Form 8-K

 

 

UNITED STATES

SECURITIES AND EXCHANGE COMMISSION

Washington, D.C. 20549

 

 

FORM 8-K

 

 

CURRENT REPORT

Pursuant to Section 13 or 15(d) of

the Securities Exchange Act of 1934

Date of Report (Date of earliest event reported) June 22, 2009

 

 

Merck & Co., Inc.

(Exact Name of Registrant as Specified in Its Charter)

 

 

New Jersey

(State or Other Jurisdiction of Incorporation)

 

1-3305   22-1109110
(Commission File Number)   (I.R.S. Employer Identification No.)

 

One Merck Drive, PO Box 100, Whitehouse Station, NJ   08889-0100
(Address of Principal Executive Offices)   (Zip Code)
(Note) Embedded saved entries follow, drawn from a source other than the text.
(* ===== verification/TreeHash.v ===== *)
(** * The Merkle tree of transaction hashes

    Models tree-hash.c ([tree_hash_cnt], [tree_hash]). The file sees [cn_fast_hash]
    through the class [FastHash], a total function from arrays of bytes to hashes;
    Keccak.v discharges it. The array [ints] is updated in place, level by level, as in
    the code. The specification is a binary tree with the hashes at its leaves: its shape
    is given by the depths of the leaves, and its root binds them up to collisions. *)

From Stdlib Require Import ZArith Lia List Bool.
From S2P Require Import Prelude Bytes Keccak.
Import ListNotations.

#[local] Open Scope Z_scope.

Definition is_hash (h : list Z) : Prop := bytes h /\ length h = HASH_SIZE.

(** What the tree uses of [cn_fast_hash]. *)
Class FastHash : Type := {
  fast_hash : list Z -> nat -> option (list Z);
  fast_hash_total : forall d, bytes d -> returns (fast_hash d (length d)) is_hash;
}.

(** ** The code *)

(** [while (pow < count) pow <<= 1;] *)
Fixpoint round_pow (fuel : nat) (pow count : Z) : option Z :=
  if pow <? count then
    match fuel with
    | O => None
    | S fuel => round_pow fuel (u64 (Z.shiftl pow 1)) count
    end
  else Some pow.

(** [size_t] has 64 bits, so that 64 doublings reach every count. *)
Definition tree_hash_cnt (count : Z) : option Z :=
  let! _ := cassert (3 <=? count) in
  let! _ := cassert (count <=? 0x10000000) in
  let! pow := round_pow 64 2 count in
  Some (Z.shiftr pow 1).

Section Code.
  Context {H : FastHash}.

(** [cn_fast_hash(src[i], 64, _)]: the two hashes at [i]. *)
Definition hash_pair (src : list (list Z)) (i : nat) : option (list Z) :=
  let! a := nth_error src i in
  let! b := nth_error src (i + 1) in
  fast_hash (a ++ b) 64.

(** [for (; j < n; i += 2, ++j) cn_fast_hash(src[i], 64, ints[j]);] from a separate [src] *)
Definition hash_pairs_from (src : list (list Z)) (i j n : nat) (ints : list (list Z))
  : option (nat * list (list Z)) :=
  foldM (fun '(i, ints) j =>
      let! h := hash_pair src i in
      let! ints := aset ints j h in
      Some ((i + 2)%nat, ints)) (seq j (n - j)) (i, ints).

(** [for (i = 0, j = 0; j < cnt; i += 2, ++j) cn_fast_hash(ints[i], 64, ints[j]);] *)
Definition hash_level (cnt : nat) (ints : list (list Z)) : option (nat * list (list Z)) :=
  foldM (fun '(i, ints) j =>
      let! h := hash_pair ints i in
      let! ints := aset ints j h in
      Some ((i + 2)%nat, ints)) (seq 0 cnt) (O, ints).

(** [while (cnt > 2) { cnt >>= 1; ... }] *)
Fixpoint hash_levels (fuel cnt : nat) (ints : list (list Z)) : option (list (list Z)) :=
  if (2 <? cnt)%nat then
    match fuel with
    | O => None
    | S fuel =>
        let cnt := Nat.shiftr cnt 1 in
        let! '(_, ints) := hash_level cnt ints in
        hash_levels fuel cnt ints
    end
  else Some ints.
Lemma badd_spec q1 q2 P Q : proj q1 P -> proj q2 Q -> proj (badd q1 q2) (ed_add P Q).
Proof.
  destruct q1 as [[X1 Y1] Z1], q2 as [[X2 Y2] Z2], P as [x1 y1], Q as [x2 y2].
  intros (H1 & N1 & EX1 & EY1) (H2 & N2 & EX2 & EY2). unfold badd, proj.
  destruct (complete _ _ _ _ H1 H2) as [D1 D2]. b_rewrite. rewrite EX1, EY1, EX2, EY2.
  set (z1 := bF Z1) in *. set (z2 := bF Z2) in *. clearbody z1 z2.
  split; [now apply (ed_add_on_curve (x1, y1) (x2, y2))|].
  set (t := d * x1 * x2 * y1 * y2) in *. set (z := z1 * z2) in *.
  assert (z <> 0) as Nz by now apply mul_neq_0.
  replace (z * z - d * (x1 * z1 * (x2 * z2) * (y1 * z1 * (y2 * z2)))) with (z * z * (1 - t)) by (unfold t, z; ring).
  replace (z * z + d * (x1 * z1 * (x2 * z2) * (y1 * z1 * (y2 * z2)))) with (z * z * (1 + t)) by (unfold t, z; ring).
  replace (x1 * z1 * (y2 * z2) + y1 * z1 * (x2 * z2)) with ((x1 * y2 + y1 * x2) * z) by (unfold z; ring).
  replace (y1 * z1 * (y2 * z2) + x1 * z1 * (x2 * z2)) with ((y1 * y2 + x1 * x2) * z) by (unfold z; ring).
  split; [repeat apply mul_neq_0; trivial|].
  unfold ed_add. fold t. clearbody t z. split; field; trivial.
Qed.

Lemma proj_on_curve q P : proj q P -> on_curve P.
Proof. destruct q as [[X Y] Z], P as [x y]. now intros [H _]. Qed.

Lemma bmul_spec k q P : proj q P -> proj (bmul k q) (ed_mul (Z.pos k) P).
Proof.
  intros H. pose proof (proj_on_curve q P H) as Hc. induction k as [k IH|k IH|]; cbn [bmul].
  - replace (Z.pos k~1) with (Z.pos k + Z.pos k + 1)%Z by lia. rewrite !ed_mul_add, ed_mul_1 by exact Hc.
    apply badd_spec; [now apply bdbl_spec | exact H].
  - replace (Z.pos k~0) with (Z.pos k + Z.pos k)%Z by lia. rewrite ed_mul_add by exact Hc. now apply bdbl_spec.
  - now rewrite ed_mul_1.
Qed.

Lemma bF_0 : bF 0%bigZ = 0.
Proof. exact (bF_of_Z 0). Qed.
Registrant’s Telephone Number, Including Area Code (908) 423-1000

Not Applicable

(Former Name or Former Address, if Changed Since Last Report)

 

 

Check the appropriate box below if the Form 8-K filing is intended to simultaneously satisfy the filing obligation of the registrant under any of the following provisions:

 

¨ Written communications pursuant to Rule 425 under the Securities Act (17 CFR 230.425)

 

¨ Soliciting material pursuant to Rule 14a-12 under the Exchange Act (17 CFR 240.14a-12)

 

¨ Pre-commencement communications pursuant to Rule 14d-2(b) under the Exchange Act (17 CFR 240.14d-2(b))

 

¨ Pre-commencement communications pursuant to Rule 13e-4(c) under the Exchange Act (17 CFR 240.13e-4(c))

 

 

 


Item 8.01. Other Events.

On June 25, 2009, Merck & Co., Inc. (the “Company”) closed an underwritten public offering of $1,250,000,000 aggregate principal amount of 1.875% Notes due 2011, $1,000,000,000 aggregate principal amount of 4.000% Notes due 2015, $1,250,000,000 aggregate principal amount of 5.000% Notes due 2019 and $750,000,000 aggregate principal amount of 5.850% Notes due 2039 under the Company’s Registration Statement on Form S-3 (Registration No. 333-160134).

A copy of the underwriting agreement dated June 22, 2009 and entered into in connection with the notes between the Company and the underwriters named therein is attached hereto as Exhibit 1 and is incorporated herein by reference. The legal opinion related to these notes is attached hereto as Exhibit 5 and is incorporated herein by reference.

 

Item 9.01. Financial Statements and Exhibits.

(d) Exhibits.

 

  1

   Underwriting Agreement, dated June 22, 2009, between the Company and J.P. Morgan Securities Inc., Banc of America Securities LLC, Citigroup Global Markets Inc. and RBS Securities Inc., as representatives of the several underwriters named therein.
  5    Opinion and Consent of Celia A. Colbert, Esq., Senior Vice President, Secretary and Assistant General Counsel of the Company.
23    Consent of Celia A. Colbert, Senior Vice President, Secretary and Assistant General Counsel of the Company (contained in Exhibit 5 to this Current Report on Form 8-K).

 


SIGNATURES

Pursuant to the requirements of the Securities Exchange Act of 1934, the Registrant has duly caused this report to be signed on its behalf by the undersigned hereunto duly authorized.

 

  Merck & Co., Inc.
Date: June 25, 2009   By:  

/s/ Celia A. Colbert

   

Celia A. Colbert

Senior Vice President, Secretary

and Assistant General Counsel


EXHIBIT INDEX

 

Exhibit
Number

 

Description

  1   Underwriting Agreement, dated June 22, 2009, between the Company and J.P. Morgan Securities Inc., Banc of America Securities LLC, Citigroup Global Markets Inc. and RBS Securities Inc., as representatives of the several underwriters named therein.
  5   Opinion and Consent of Celia A. Colbert, Esq., Senior Vice President, Secretary and Assistant General Counsel of the Company.
23   Consent of Celia A. Colbert, Senior Vice President, Secretary and Assistant General Counsel of the Company (contained in Exhibit 5 to this Current Report on Form 8-K).